Websites can, thanks to hsts by means of an http-header to know that they are in the sequel only through https may be visited. Even if the connection of a user after being intercepted, the user on websites with hsts in principle secure, because the browser knows that those sites only visit about https allow. In addition, Chrome and Firefox a list of commonly used websites, such as PayPal and Google, who are obviously only over https are allowed to be visited.
This functionality can, however, be abused to track users, discovered researcher Sam Greenhalgh. A hsts-header consists of one bit which is on or off can be set. By 32 different urls to use, however, can be a string of 32 bits that are different for each user. This allows for more than 4 billion users a unique string will be created, reports Ars Technica. Greenhalgh has a proof-of-concept created to his claims.
Hsts headers are not treated as cookies, making it possible for a user who’re browsing in incognito mode to identify, all he must do so at least once in the relevant website in the ‘normal’ mode to have visited.

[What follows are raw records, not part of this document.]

Definition set_loading (v : bool) (s : State) : State :=
  mkState (allPosts s) (posts s) (form s) (searchTerm s) (editingPost s) v
          (message s) (requests s).

Definition set_message (v : option Message) (s : State) : State :=
  mkState (allPosts s) (posts s) (form s) (searchTerm s) (editingPost s)
          (loading s) v (requests s).

(** Calling a method of [postsSrv] and subscribing to what it returns sends
    the request. *)
Definition send (r : PostsService.HttpRequest) (s : State) : State :=
  mkState (allPosts s) (posts s) (form s) (searchTerm s) (editingPost s)
          (loading s) (message s) (requests s ++ [r]).

(** The fields as the class initialises them. *)
Definition initial : State :=
  {| allPosts := []; posts := []; form := initial_form;
     searchTerm := EmptyString; editingPost := None; loading := false;
     message := None; requests := [] |}.

(** Statements of a method body, run one after the other. *)
Definition andThen (f g : State -> State) : State -> State :=
  fun s => g (f s).
Infix ">>>" := andThen (at level 62, right associativity).

(** ** The methods of [PostsPage] *)

(** The callback of [allPosts().filter(...)] in [applyCurrentFilter]. *)
Definition filter_callback (term : string) (post : Post) : bool :=
  JS.includes (JS.toLowerCase (title post)) (JS.toLowerCase term) ||
  JS.includes (JS.toLowerCase (body post)) (JS.toLowerCase term) ||
  match id post with
  | Some n => JS.includes (JS.Number_toString n) term
  | None => false
  end ||
  JS.includes (JS.Number_toString (userId post)) term.

Definition applyCurrentFilter : State -> State := fun s =>
  let term := searchTerm s in
  if negb (JS.truthy (JS.trim term)) then set_posts (allPosts s) s
  else
    let filtered := List.filter (filter_callback term) (allPosts s) in
    set_posts filtered s.

Definition generateNewId (s : State) : Z :=
  let allIds := map id_or_0 (allPosts s) in
  JS.Number_add (JS.Math_max allIds 100) 1.

Definition resetForm : State -> State :=
  (fun s => set_form (form_reset (form s)) s) >>>
  set_editingPost None >>>
  set_message None.

Definition cancelEdit : State -> State := resetForm.

(** The observer that [loadAll] subscribes. *)
Definition loadAll_observer : Observer State (list Post) :=
  {| next := fun data =>
       set_allPosts data >>>
       set_posts data >>>
       set_message (Some (PostsLoaded (length data)));
     error := set_message (Some LoadError);
     complete := set_loading false |}.

(** [loadAll()], the [getAll] request ending as [http] says. *)
Definition loadAll (http : Outcome (list Post)) : State -> State :=
  set_loading true >>>
  set_message None >>>
  send PostsService.getAll >>>
  subscribe http loadAll_observer.

Definition ngOnInit (http : Outcome (list Post)) : State -> State :=
  loadAll http.

(** The observer that [create] subscribes. *)
Definition create_observer : Observer State Post :=
  {| next := fun created =>
       (fun s =>
          let newPostWithId :=
            {| id := Some (generateNewId s);
               userId := userId created;
               title := title created;
               body := body created |} in
          let updatedPosts := newPostWithId :: allPosts s in
          set_allPosts updatedPosts s) >>>
       applyCurrentFilter >>>
       set_message (Some (PostCreated (title created))) >>>
       resetForm;
     error := set_message (Some CreateError);
     complete := set_loading false |}.

(** [create()], the [create] request (if one is made) ending as [http]
    says. *)
Definition create (http : Outcome Post) : State -> State := fun s =>
  if form_invalid (form s) then
    ((fun s => set_form (form_markAllAsTouched (form s)) s) >>>
     set_message (Some FormIncomplete)) s
  else
    let newPost :=
      {| id := None;
         userId := 1;
         title := nonNull (value (title_control (form s)));
         body := nonNull (value (body_control (form s))) |} in
    (set_loading true >>>
     send (PostsService.create newPost) >>>
     subscribe http create_observer) s.

(** The observer that [update] subscribes; its callbacks close over [post]
    and [updatedPost]. *)
Definition update_observer (post updatedPost : Post) : Observer State Post :=
  {| next := fun _ =>
       (fun s =>
          let currentPosts := allPosts s in
          let updatedPosts :=
            map (fun p => if strict_eq (id p) (id post)
                          then updatedPost else p) currentPosts in
          set_allPosts updatedPosts s) >>>
       applyCurrentFilter >>>
       set_message (Some PostUpdated) >>>
       resetForm;
     error := set_message (Some UpdateError);
     complete := set_loading false |}.

(** [update()], the [update] request (if one is made) ending as [http]
    says. *)
Definition update (http : Outcome Post) : State -> State := fun s =>
  match editingPost s with
  | None => s
  | Some post =>
      if form_invalid (form s) then s
      else
        let updatedPost :=
          {| id := id post;
             userId := userId post;
             title := nonNull (value (title_control (form s)));
             body := nonNull (value (body_control (form s))) |} in
        (set_loading true >>>
         send (PostsService.update (id post) updatedPost) >>>
         subscribe http (update_observer post updatedPost)) s
  end.

(** The observer that [delete] subscribes; its callbacks close over
    [post]. *)
Definition delete_observer (post : Post) : Observer State unit :=
  {| next := fun _ =>
       (fun s =>
          let currentPosts := allPosts s in
          let filteredPosts :=
            List.filter (fun p => negb (strict_eq (id p) (id post)))
                        currentPosts in
          set_allPosts filteredPosts s) >>>
       applyCurrentFilter >>>
       set_message (Some PostDeleted);
     error := set_message (Some DeleteError);
     complete := set_loading false |}.

(** [delete(post)]: [confirmed] is the answer of [confirm(...)], and the
    [delete] request (if one is made) ends as [http] says. *)
Definition delete (post : Post) (confirmed : bool) (http : Outcome unit)
  : State -> State := fun s =>
  if negb confirmed then s
  else
    (set_loading true >>>
     send (PostsService.delete (id post)) >>>
     subscribe http (delete_observer post)) s.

In Firefox 34, is dealing with hsts headers are modified and the problem no longer is to abuse; in incognito mode, users can no longer be identified. In Chrome and Opera works the method of Greenhalgh still, all the headers are lost if the user delete cookies. In the Safari browser on the iPad and iPhone this, however, can not, which browser is the most vulnerable to the vulnerability.
According to Greenhalgh, there is no evidence that the method is abused to track users, but that is not to say that it is also not happening. The fact is that have known for years is that hsts headers in incognito mode not otherwise be treated, though there was still no working proof-of-concept that users can be followed.